Déçu dans son attente, Bretschneider se tut et regarda autour de la salle vide.

— Dans le temps, vous aviez ici un tableau représentant notre empereur, reprit-il après un moment de silence ; il était accroché juste là, où il y a maintenant la glace.

— Ça, vous avez raison, riposta le patron. Mais, comme les mouches chiaient dessus, je l’ai fait enlever et mettre au grenier. Vous comprenez, il vient du monde ici, et il pourrait arriver facilement qu’on fasse une réflexion désobligeante, et ça me vaudrait des emmerdements. Est-ce que j’en ai besoin, moi ?

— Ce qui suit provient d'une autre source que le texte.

Lemma table_a2b_b2a v : sextet v -> table_a2b (table_b2a v) = Some v.
Proof. apply table_facts. Qed.
Lemma table_b2a_not_pad v : sextet v -> Ascii.eqb (table_b2a v) "=" = false.
Proof. apply table_facts. Qed.

Lemma filter_all_true {A} (f : A -> bool) l : (forall x, In x l -> f x = true) -> List.filter f l = l.
Proof. induction l as [|x l IH]; intros Hl; [done|]. cbn. rewrite Hl by by left. f_equal. auto with datatypes. Qed.

(** PyJWT's [base64url_encode]: the URL-safe characters of the
    sextets, without padding. *)
Lemma base64url_encode_sextets bs : bytes bs ->
  base64url_encode bs =
  String.string_of_list_ascii (map (fun v => urlsafe_encode_char (table_b2a v)) (b64_sextets bs)).
Proof.
  intros Hbs. unfold base64url_encode, b2a_base64.
  pose proof (b2a_loop_sextets bs 0 Hbs) as E. destruct (b2a_loop 0 0 bs) as [out [lc lb]].
  rewrite E. unfold str_remove, str_map. rewrite !String.list_ascii_of_string_of_list_ascii.
  rewrite map_app, List.filter_app. f_equal.
  replace (List.filter _ (map urlsafe_encode_char (b64_pad _))) with (@nil Ascii.ascii)
    by (destruct (length bs mod 3)%nat as [|[|[|]]]; done).
  rewrite app_nil_r, map_map. apply filter_all_true.
  intros c (v & <- & Hv)%in_map_iff.
  apply (proj1 (List.Forall_forall _ _) (b64_sextets_range bs Hbs)) in Hv.
  by rewrite (proj1 (proj2 (proj2 (table_facts v Hv)))).
Qed.

(** *** The decoder loop inverts the reference *)

Lemma a2b_byte0 b0 b1 : is_byte b0 -> is_byte b1 ->
  Z.lor (Z.shiftl (Z.shiftr b0 2) 2) (Z.shiftr (Z.lor (Z.shiftl (Z.land b0 3) 4) (Z.shiftr b1 4)) 4) = b0.
Proof. intros. zarith. Qed.
Lemma a2b_byte1 b0 b1 b2 : is_byte b0 -> is_byte b1 -> is_byte b2 ->
  Z.lor (Z.shiftl (Z.land (Z.lor (Z.shiftl (Z.land b0 3) 4) (Z.shiftr b1 4)) 15) 4)
        (Z.shiftr (Z.lor (Z.shiftl (Z.land b1 15) 2) (Z.shiftr b2 6)) 2) = b1.
Proof. intros. zarith. Qed.
Lemma a2b_byte2 b1 b2 : is_byte b1 -> is_byte b2 ->
  Z.lor (Z.shiftl (Z.land (Z.lor (Z.shiftl (Z.land b1 15) 2) (Z.shiftr b2 6)) 3) 6) (Z.land b2 63) = b2.
Proof. intros. zarith. Qed.

Ltac a2b_chars :=
  cbn [a2b_loop];
  rewrite ?table_b2a_not_pad, ?table_a2b_b2a by sextet_tac;
  cbn -[Z.lor Z.shiftl Z.shiftr Z.land table_b2a];
  rewrite ?a2b_byte0, ?a2b_byte1, ?a2b_byte2 by auto.

(** One quad: three bytes, and the loop back at the start of a quad. *)
Lemma a2b_loop_group lc acc b0 b1 b2 r : is_byte b0 -> is_byte b1 -> is_byte b2 ->
  a2b_loop 0 lc 0 acc (map table_b2a (sextets3 b0 b1 b2) ++ r) =
  a2b_loop 0 0 0 (b2 :: b1 :: b0 :: acc) r.
Proof. intros. cbn [sextets3 map app a2b_loop]. by a2b_chars. Qed.

Lemma a2b_loop_sextets : forall bs lc acc, bytes bs ->
  a2b_loop 0 lc 0 acc (map table_b2a (b64_sextets bs) ++ b64_pad (length bs mod 3)) =
  Some (rev acc ++ bs).
Proof.
  fix IH 1. intros [|b0 [|b1 [|b2 rest]]] lc acc Hbs; unfold bytes in Hbs;
    repeat match goal with H : Forall is_byte (_ :: _) |- _ => apply Forall_cons_1 in H as [? ?] end.
  - cbn. by rewrite app_nil_r.
  - cbn [b64_sextets sextets3 take map app length]. a2b_chars. rewrite <- ?app_assoc. reflexivity.
  - cbn [b64_sextets sextets3 take map app length]. a2b_chars. rewrite <- ?app_assoc. reflexivity.
  - cbn [b64_sextets length]. rewrite mod3_step, map_app, <- app_assoc, a2b_loop_group by done.
    rewrite IH by done. cbn. by rewrite <- !app_assoc.
Qed.

(** *** Round trip *)

Lemma str_bytes_bytes s : bytes (str_bytes s).
Proof.
  unfold bytes, str_bytes. apply List.Forall_forall. intros b (c & <- & _)%in_map_iff.
  pose proof (Ascii.nat_ascii_bounded c). unfold is_byte. lia.
Qed.

Lemma bytes_str_bytes s : bytes_str (str_bytes s) = s.
Proof.
  unfold bytes_str, str_bytes. rewrite map_map.
  erewrite map_ext; [by rewrite map_id, String.string_of_list_ascii_of_string|].
  intros c. by rewrite Nat2Z.id, Ascii.ascii_nat_embedding.
Qed.

Lemma str_bytes_inj s t : str_bytes s = str_bytes t -> s = t.
Proof. intros E. by rewrite <- (bytes_str_bytes s), E, bytes_str_bytes. Qed.

#[export] Hint Resolve str_bytes_bytes : core.

Lemma str_length_of_list l : String.length (String.string_of_list_ascii l) = length l.
Proof. induction l; cbn; auto. Qed.

Lemma list_of_str_app s t :
  String.list_ascii_of_string (s +:+ t) = String.list_ascii_of_string s ++ String.list_ascii_of_string t.
Proof. induction s as [|c s IH]; [done|]. rewrite str_app_cons. cbn. by rewrite IH. Qed.

(** What PyJWT's padding appends to the encoding of [n] bytes. *)
Lemma base64url_padding (l : list Ascii.ascii) n :
  length l = (4 * (n / 3) + [0; 2; 3] !!! (n mod 3))%nat ->
  String.list_ascii_of_string
    (let rem := (String.length (String.string_of_list_ascii l) mod 4)%nat in
     if Nat.ltb 0 rem then String.string_of_list_ascii l +:+ String.concat "" (repeat "=" (4 - rem))
     else String.string_of_list_ascii l) = l ++ b64_pad (n mod 3).
Proof.
  intros Hl. rewrite str_length_of_list, Hl.
  assert (Hn : (n mod 3 < 3)%nat) by (apply Nat.mod_upper_bound; lia).
  destruct (n mod 3)%nat as [|[|[|k]]]; [..|lia]; cbn [lookup_total list_lookup_total b64_pad];
    rewrite Nat.mul_comm, Nat.add_comm, Nat.Div0.mod_add; cbn;
    rewrite ?list_of_str_app, ?String.list_ascii_of_string_of_list_ascii; by rewrite ?app_nil_r.
Qed.

Lemma base64url_decode_encode bs : bytes bs -> base64url_decode (base64url_encode bs) = Some bs.
Proof.
  intros Hbs. rewrite base64url_encode_sextets by done. unfold base64url_decode, str_map, a2b_base64.
  rewrite base64url_padding with (n := length bs) by (rewrite length_map; apply b64_sextets_length).
  rewrite String.list_ascii_of_string_of_list_ascii, map_app, map_map.
  replace (map urlsafe_decode_char (b64_pad _)) with (b64_pad (length bs mod 3))
    by (destruct (length bs mod 3)%nat as [|[|[|]]]; done).
  rewrite (map_ext_in _ table_b2a).
  - apply (a2b_loop_sextets bs 0 []), Hbs.
  - intros v Hv. apply (proj1 (List.Forall_forall _ _) (b64_sextets_range bs Hbs)) in Hv.
    apply table_facts, Hv.
Qed.

(** No dot in a segment: the token's separator stays unambiguous. *)
Lemma base64url_encode_no_dot bs : bytes bs -> str_free "." (base64url_encode bs).
Proof.
  intros Hbs. rewrite base64url_encode_sextets by done. unfold str_free.
  pose proof (b64_sextets_range bs Hbs) as Hr. induction Hr as [|v l Hv _ IH]; [done|].
  cbn [map String.string_of_list_ascii str_count]. rewrite IH.
  by rewrite (proj1 (proj2 (proj2 (proj2 (table_facts v Hv))))).
Qed.

(** [base64.b64decode(base64.b64encode(data))]: the standard alphabet,
    with its padding. *)
Lemma a2b_base64_b2a bs : bytes bs -> a2b_base64 (b2a_base64 bs) = Some bs.
Proof.
  intros Hbs. unfold a2b_base64, b2a_base64.
  pose proof (b2a_loop_sextets bs 0 Hbs) as E. destruct (b2a_loop 0 0 bs) as [out [lc lb]].
  rewrite E, String.list_ascii_of_string_of_list_ascii. apply (a2b_loop_sextets bs 0 []), Hbs.
Qed.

— Il n’y a pas à dire, ça n’a pas dû être drôle, ce Saraïévo de malheur, patron ?

À cette question qu’il sentit brûlante, Palivec répondit évasivement :

— À c’te époque-là, fit-il, il fait en Bosnie et en Herzégovine des chaleurs formidables. Quand j’y faisais mon service militaire, on mettait tous les jours de la glace sur la tête de notre colonel.

— Dans quel régiment avez-vous servi, patron ?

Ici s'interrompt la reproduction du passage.